(TASK REQUIREMENTS)
Give again, word for word, each line from the top of the listing through the line that holds "let snat := bool_decide".

== Segment start ==

(** [validate_nat_rule]. *)
Definition validate_nat_rule (rule : NatRule) (targets : list NatTarget) (source_groups : list Group) (creating allow_legacy : bool) : list pystr :=
  let family := default 4 (nr_ip_family rule) in
  let mode := match nr_translation_mode rule with [] => str "masquerade" | mode => mode end in
  let masquerade := bool_decide (mode = str "masquerade") in
  let snat := bool_decide (mode = str "snat") in
  match inbound_names rule with
  | None => [str "NAT inbound interfaces must be canonical interface/VLAN names."]
  | Some inbound =>
    let outbound := nr_outbound_interface rule in
    let active := creating || nr_enabled rule in
    let eligible := dict_of (map (fun t => (nt_name t, t)) (List.filter (fun t => mem family (nt_families t)) targets)) in
    (if mem family [4; 6] then [] else [str "NAT IP family must be IPv4 or IPv6."]) ++
    (if masquerade || snat then [] else [str "Choose interface-address masquerade or fixed SNAT."]) ++
    (if nr_enabled rule && masquerade && bool_decide (nr_masquerade rule = Some false)
     then [str "Legacy non-masquerade NAT requires explicit translation review."] else []) ++
    (if (128 <? zlen inbound) || negb (all_distinct inbound)
     then [str "NAT inbound interfaces must be unique and contain at most 128 targets."] else []) ++
    (if is_canonical_name outbound then [] else [str "Select a canonical outbound interface name."]) ++
    (if mem outbound inbound then [str "NAT inbound and outbound interfaces must be different."] else []) ++
    (if active && bool_decide (inbound = []) && negb allow_legacy
     then [str "Select at least one inbound interface or VLAN; legacy NAT rules require explicit review."] else []) ++
    (if active then
       concat (map (fun name => match dict_get name eligible with
                                | Some _ => []
                                | None => [str "NAT target " ++ name ++ str " is unavailable; select an enabled non-management " ++
                                           version_name family ++ str " interface or VLAN."]
                                end) (inbound ++ [outbound]))
     else []) ++
    (if nat_source_ok rule family source_groups then []
     else [str "NAT source is invalid; select a valid Source Group or " ++ version_name family ++ str " addresses or CIDRs."]) ++
    (if snat then
       if translated_ok rule family active eligible then []
       else [str "Fixed SNAT requires a valid same-family address assigned to the selected egress interface."]
     else if bool_decide (nr_translated_address rule = []) then []
     else [str "Interface-address masquerade cannot specify a fixed translated address."]) ++
    (if nr_priority rule <? 0 then [str "NAT priority cannot be negative."] else [])
  end.

(* ------------------------------------------------------------------ *)
(** ** The configuration of the helper *)

Definition bool_text (b : bool) : pystr := if b then str "true" else str "false".
Definition invalid_identity : exn := ValueError "NAT physical identity is invalid.".

(** The lines of a target. *)
Definition target_lines (t : NatTarget) : res (list pystr) :=
  _ ← raise_if (negb (is_canonical_name (nt_name t)) || negb (is_canonical_name (nt_physical_interface t))) invalid_identity;
  _ ← raise_if (negb (bool_decide (nt_physical_mac t = [])) && negb (is_mac (nt_physical_mac t))) invalid_identity;
  Ok ((str "target=" ++ nt_name t) ::
      map (fun kv => str "  " ++ kv.1 ++ str "=" ++ kv.2)
        [(str "kind", nt_kind t); (str "role", nt_role t); (str "routing_domain", str "lab"); (str "nat_allowed", str "true");
         (str "route_allowed", str "true"); (str "nat_physical_interface", nt_physical_interface t); (str "nat_physical_mac", nt_physical_mac t);
         (str "ip_cidr", nt_ip_cidr t); (str "ipv6_cidr", nt_ipv6_cidr t)]).

(** [s.replace(chr(a), ...)] for one character. *)
Definition replace_char (a : Z) (b : pystr) (s : pystr) : pystr := concat (map (fun c => if c =? a then b else [c]) s).

(** The lines of a rule. *)
Definition nat_rule_lines (source_groups : list Group) (rule : NatRule) : res (list pystr) :=
  match inbound_names rule with
  | None => Raise (ValueError "NAT inbound interfaces must be canonical interface/VLAN names.")
  | Some inbound =>
    let resolved := match resolved_nat_source (nr_source rule) source_groups with Ok s => s | Raise _ => str "invalid" end in
    Ok ((str "nat=" ++ replace_char 13 (str " ") (replace_char 10 (str " ") (nr_name rule))) ::
        map (fun kv => str "  " ++ kv.1 ++ str "=" ++ replace_char 13 [] (replace_char 10 (str ",") kv.2))
          [(str "enabled", bool_text (nr_enabled rule));
           (str "ip_family", dump_int (match nr_ip_family rule with Some 0 | None => 4 | Some f => f end));
           (str "masquerade", bool_text (negb (bool_decide (nr_masquerade rule = Some false))));
           (str "source", nr_source rule); (str "source_resolved", resolved);
           (str "inbound_interfaces", join_with (str ",") inbound); (str "outbound_interface", nr_outbound_interface rule);
           (str "translation_mode", match nr_translation_mode rule with [] => str "masquerade" | mode => mode end);
           (str "translated_address", nr_translated_address rule); (str "priority", dump_int (nr_priority rule))])
  end.

Definition nat_rule_le (a b : NatRule) : bool :=
  (nr_priority a <? nr_priority b) || ((nr_priority a =? nr_priority b) && str_leb (nr_name a) (nr_name b)).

== Segment end ==

(RESULT OF THIS EXERCISE)
(** [validate_nat_rule]. *)
Definition validate_nat_rule (rule : NatRule) (targets : list NatTarget) (source_groups : list Group) (creating allow_legacy : bool) : list pystr :=
  let family := default 4 (nr_ip_family rule) in
  let mode := match nr_translation_mode rule with [] => str "masquerade" | mode => mode end in
  let masquerade := bool_decide (mode = str "masquerade") in
  let snat := bool_decide (mode = str "snat") in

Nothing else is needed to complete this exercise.